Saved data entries
________________
(** * Vector Explorer: database detection, adapter loading and CSV export

    A shallow embedding of [src/services/VectorDBLoader.ts] and
    [src/utils/csvExporter.ts], and the properties of the specification
    checked against it.

    The Node and VS Code services the loader calls ([fs], [path],
    [child_process], [JSON], the extension context and the configuration)
    are the fields of a [Host] record; those of the exporter (the save
    dialog, [fs.writeFileSync], [JSON.stringify] and csv-stringify) are the
    fields of a [Desk].  The loader is written over a small
    state-and-exception monad whose state holds the private field
    [_detectedPath] and the commands handed to [spawn]; a child process is
    the list of events it emits, and the promise of [loadWithPython] is
    what the listeners make of that list.

    JavaScript strings are modelled by [string], one character per code
    unit, and numbers by binary64 floats.  The diagnostic [console.log] and
    [console.error] calls are left out. *)

From Stdlib Require Import String Ascii List Bool Arith ZArith Lia.
From Stdlib Require Import DecimalString Floats.
From Stdlib Require Import Permutation.
Import ListNotations.
Set Warnings "-register-all".
Local Open Scope list_scope.
Local Open Scope string_scope.

(** ** JavaScript values and control flow *)

Module JS.

(** A computation either completes with a value or throws an [Error]
    carrying a message. *)
Inductive result (A : Type) : Type :=
| Ok (a : A)
| Throw (message : string).
Arguments Ok {A} a.
Arguments Throw {A} message.

Definition rbind {A B} (c : result A) (k : A -> result B) : result B :=
  match c with
  | Ok a => k a
  | Throw e => Throw e
  end.

(** [try { body } catch (error) { handler }] *)
Definition rcatch {A} (body : result A) (handler : string -> result A)
  : result A :=
  match body with
  | Ok a => Ok a
  | Throw e => handler e
  end.

Definition nl : string := String (ascii_of_nat 10) EmptyString.
Definition dquote : string := String (ascii_of_nat 34) EmptyString.

(** [String.prototype.toLowerCase] on the letters A-Z; other characters
    are kept.  The texts it is compared with below, [.faiss] and [.index],
    are ASCII. *)
Definition lower_ascii (c : ascii) : ascii :=
  let n := nat_of_ascii c in
  if ((65 <=? n) && (n <=? 90))%nat then ascii_of_nat (n + 32) else c.

Fixpoint toLowerCase (s : string) : string :=
  match s with
  | EmptyString => EmptyString
  | String c rest => String (lower_ascii c) (toLowerCase rest)
  end.

(** [String.prototype.endsWith] *)
Definition endsWith (s suffix : string) : bool :=
  let n := String.length s in
  let m := String.length suffix in
  (m <=? n)%nat && (substring (n - m) m s =? suffix).

(** Truthiness of a [string | null] value: [null] and the empty string
    are falsy. *)
Definition truthy (v : option string) : bool :=
  match v with
  | Some s => negb (s =? "")
  | None => false
  end.

(** [a || b] on a [string | null] left operand. *)
Definition or_else (a : option string) (b : string) : string :=
  match a with
  | Some s => if s =? "" then b else s
  | None => b
  end.

(** [Array.prototype.join] on strings. *)
Fixpoint join (sep : string) (l : list string) : string :=
  match l with
  | [] => ""
  | [x] => x
  | x :: rest => x ++ sep ++ join sep rest
  end.

(** Decimal text of an integer, as a template literal prints it. *)
Definition string_of_Z (z : Z) : string :=
  NilZero.string_of_int (Z.to_int z).

Definition string_of_nat (n : nat) : string := string_of_Z (Z.of_nat n).

End JS.
Export JS.

(** ** JSON values, as [JSON.parse] builds them *)

Module Json.

Inductive json : Type :=
| JNull
| JBool (b : bool)
| JNumber (n : float)
| JString (s : string)
| JArray (elements : list json)
| JObject (members : list (string * json)).

(** Own property lookup on an object's members; with a repeated key the
    last occurrence is the one [JSON.parse] keeps. *)
Fixpoint get_member (key : string) (members : list (string * json))
  : option json :=
  match members with
  | [] => None
  | (k, v) :: rest =>
      match get_member key rest with
      | Some v' => Some v'
      | None => if k =? key then Some v else None
      end
  end.

(** [(value as any).key]; [None] is [undefined]. *)
Definition get_property (key : string) (v : json) : option json :=
  match v with
  | JObject members => get_member key members
  | _ => None
  end.

(** The text a template literal [`${value}`] interpolates.  An object
    holding a member named [toString] has no callable conversion left and
    the interpolation throws; any other object built by [JSON.parse] prints
    through [Object.prototype.toString].  Arrays print their elements
    joined by commas, [null] elements as the empty text. *)
Fixpoint to_string (number_to_string : float -> string) (v : json)
  : result string :=
  match v with
  | JNull => Ok "null"
  | JBool true => Ok "true"
  | JBool false => Ok "false"
  | JNumber n => Ok (number_to_string n)
  | JString s => Ok s
  | JArray elements =>
      let element x :=
        match x with
        | JNull => Ok ""
        | _ => to_string number_to_string x
        end in
      (fix join_elements (l : list json) : result string :=
         match l with
         | [] => Ok ""
         | [x] => element x
         | x :: rest =>
             rbind (element x) (fun s =>
             rbind (join_elements rest) (fun r => Ok (s ++ "," ++ r)))
         end) elements
  | JObject members =>
      match get_member "toString" members with
      | Some _ => Throw "Cannot convert object to primitive value"
      | None => Ok "[object Object]"
      end
  end.

(** [key in value], for a key that no prototype defines.  The operator
    throws a TypeError when its right operand is not an object; arrays
    built by [JSON.parse] have index keys and [length] only. *)
Definition has_property (number_to_string : float -> string) (key : string)
  (v : json) : result bool :=
  match v with
  | JObject members =>
      Ok (match get_member key members with Some _ => true | None => false end)
  | JArray _ => Ok false
  | _ =>
      rbind (to_string number_to_string v) (fun shown =>
        Throw ("Cannot use 'in' operator to search for '" ++ key ++ "' in "
               ++ shown))
  end.

End Json.
Export Json.

(** ** The host: file system, paths, configuration, child processes *)

Module Node.

(** What [Stats.isFile()] and [Stats.isDirectory()], or the same methods
    of a [Dirent], answer.  A [Dirent] of a symbolic link is [Other]. *)
Inductive kind : Type := File | Directory | Other.

Definition isFile (k : kind) : bool :=
  match k with File => true | _ => false end.

Definition isDirectory (k : kind) : bool :=
  match k with Directory => true | _ => false end.

Record Dirent : Type := mkDirent { name : string; dirent_kind : kind }.

Definition Buffer : Type := list Byte.byte.

(** Events a child process emits, in the order the loader's listeners
    run. [Close None] is a child ended by a signal (exit code [null]). *)
Inductive event : Type :=
| StdoutData (data : Buffer)
| StderrData (data : Buffer)
| Close (code : option Z)
| ProcessError (message : string).

Record Host : Type := mkHost {
  (* fs *)
  existsSync : string -> bool;
  statSync : string -> result kind;
  readdirSync : string -> result (list Dirent);
  (* path *)
  path_join : string -> string -> string;
  path_extname : string -> string;
  path_basename : string -> string;
  (* vscode: context.extensionPath and the pythonPath setting *)
  extensionPath : string;
  pythonPath : option string;
  (* process.platform *)
  platform : string;
  (* child_process.spawn(command, [], {cwd, shell: true}) *)
  spawn : string -> string -> list event;
  (* JSON.parse, Number's and Buffer's toString *)
  JSON_parse : string -> result json;
  Number_toString : float -> string;
  Buffer_toString : Buffer -> string
}.

End Node.
Export Node.

(** ** [VectorDBLoader] *)

Module Loader.

(** The loader's mutable state: its private field, and the commands
    handed to [spawn] so far. *)
Record state : Type := mkState {
  _detectedPath : option string;
  spawned : list string
}.

(** State-passing computations that may throw; what was written to the
    state before a throw stays written. *)
Definition M (A : Type) : Type := state -> result A * state.

Definition ret {A} (a : A) : M A := fun s => (Ok a, s).

Definition bind {A B} (c : M A) (k : A -> M B) : M B :=
  fun s =>
    match c s with
    | (Ok a, s') => k a s'
    | (Throw e, s') => (Throw e, s')
    end.

Definition throw {A} (message : string) : M A := fun s => (Throw message, s).

Definition lift {A} (r : result A) : M A := fun s => (r, s).

Definition try_catch {A} (body : M A) (handler : string -> M A) : M A :=
  fun s =>
    match body s with
    | (Ok a, s') => (Ok a, s')
    | (Throw e, s') => handler e s'
    end.

Definition set_detectedPath (p : option string) : M unit :=
  fun s => (Ok tt, {| _detectedPath := p; spawned := spawned s |}).

Definition get_detectedPath : M (option string) :=
  fun s => (Ok (_detectedPath s), s).

Definition log_spawn (command : string) : M unit :=
  fun s => (Ok tt, {| _detectedPath := _detectedPath s;
                      spawned := spawned s ++ [command] |}).

Declare Scope loader_scope.
Delimit Scope loader_scope with loader.
Notation "x <- c ;; k" := (bind c (fun x => k))
  (at level 61, c at next level, right associativity) : loader_scope.
Notation "c ;; k" := (bind c (fun _ => k))
  (at level 61, right associativity) : loader_scope.
Local Open Scope loader_scope.

Inductive dbType : Type := faiss | chroma.

(** How a promise ends: fulfilled, rejected with an [Error], or never
    settled. *)
Inductive promise (A : Type) : Type :=
| Resolved (value : A)
| Rejected (message : string)
| Pending.
Arguments Resolved {A} value.
Arguments Rejected {A} message.
Arguments Pending {A}.

Section WithHost.

Variable h : Host.

(** *** Directory search *)

Definition isFaissName (fileName : string) : bool :=
  let lowerName := toLowerCase fileName in
  endsWith lowerName ".faiss" || endsWith lowerName ".index".

(** First loop of [searchForFaissFiles]: the first entry that is a file
    with a FAISS name, joined to the directory. *)
Fixpoint faissFileIn (dirPath : string) (entries : list Dirent)
  : option string :=
  match entries with
  | [] => None
  | entry :: rest =>
      if isFile (dirent_kind entry) && isFaissName (name entry)
      then Some (path_join h dirPath (name entry))
      else faissFileIn dirPath rest
  end.

(** The test guarding the recursion in both searches. *)
Definition isSearchedDir (entry : Dirent) : bool :=
  isDirectory (dirent_kind entry)
  && negb (name entry =? ".")
  && negb (name entry =? "..")
  && negb (name entry =? ".git").

(** Second loop of both searches: recurse into each sub-directory in
    listing order and return the first truthy result. *)
Fixpoint searchSubdirs (recur : string -> result (option string))
  (dirPath : string) (entries : list Dirent) : result (option string) :=
  match entries with
  | [] => Ok None
  | entry :: rest =>
      if isSearchedDir entry then
        rbind (recur (path_join h dirPath (name entry))) (fun found =>
          if truthy found then Ok found
          else searchSubdirs recur dirPath rest)
      else searchSubdirs recur dirPath rest
  end.

(** [searchForFaissFiles] with the guard [currentDepth > maxDepth]
    counted down: [levels] is [maxDepth + 1 - currentDepth], the number
    of directory levels still to be read.  [Ok None] is [null]. *)
Fixpoint searchFaissLevels (levels : nat) (dirPath : string)
  : result (option string) :=
  match levels with
  | 0 => Ok None
  | S deeper =>
      rcatch
        (rbind (readdirSync h dirPath) (fun entries =>
           match faissFileIn dirPath entries with
           | Some fullPath => Ok (Some fullPath)
           | None => searchSubdirs (searchFaissLevels deeper) dirPath entries
           end))
        (fun _ => Ok None)
  end.

Definition searchForFaissFiles (dirPath : string)
  (currentDepth maxDepth : nat) : result (option string) :=
  searchFaissLevels (S maxDepth - currentDepth) dirPath.

(** First loop of [searchForChromaDB]. *)
Definition chromaFileIn (entries : list Dirent) : bool :=
  existsb (fun entry =>
             isFile (dirent_kind entry) && (name entry =? "chroma.sqlite3"))
          entries.

Fixpoint searchChromaLevels (levels : nat) (dirPath : string)
  : result (option string) :=
  match levels with
  | 0 => Ok None
  | S deeper =>
      rcatch
        (rbind (readdirSync h dirPath) (fun entries =>
           if chromaFileIn entries then Ok (Some dirPath)
           else searchSubdirs (searchChromaLevels deeper) dirPath entries))
        (fun _ => Ok None)
  end.

Definition searchForChromaDB (dirPath : string)
  (currentDepth maxDepth : nat) : result (option string) :=
  searchChromaLevels (S maxDepth - currentDepth) dirPath.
________________
Here the output must be the lines above from the line with "Definition dquote : string" to the line with "then b else s", both included, duplicated word for word and nothing else.

Problem solution:
Definition dquote : string := String (ascii_of_nat 34) EmptyString.

(** [String.prototype.toLowerCase] on the letters A-Z; other characters
    are kept.  The texts it is compared with below, [.faiss] and [.index],
    are ASCII. *)
Definition lower_ascii (c : ascii) : ascii :=
  let n := nat_of_ascii c in
  if ((65 <=? n) && (n <=? 90))%nat then ascii_of_nat (n + 32) else c.

Fixpoint toLowerCase (s : string) : string :=
  match s with
  | EmptyString => EmptyString
  | String c rest => String (lower_ascii c) (toLowerCase rest)
  end.

(** [String.prototype.endsWith] *)
Definition endsWith (s suffix : string) : bool :=
  let n := String.length s in
  let m := String.length suffix in
  (m <=? n)%nat && (substring (n - m) m s =? suffix).

(** Truthiness of a [string | null] value: [null] and the empty string
    are falsy. *)
Definition truthy (v : option string) : bool :=
  match v with
  | Some s => negb (s =? "")
  | None => false
  end.

(** [a || b] on a [string | null] left operand. *)
Definition or_else (a : option string) (b : string) : string :=
  match a with
  | Some s => if s =? "" then b else s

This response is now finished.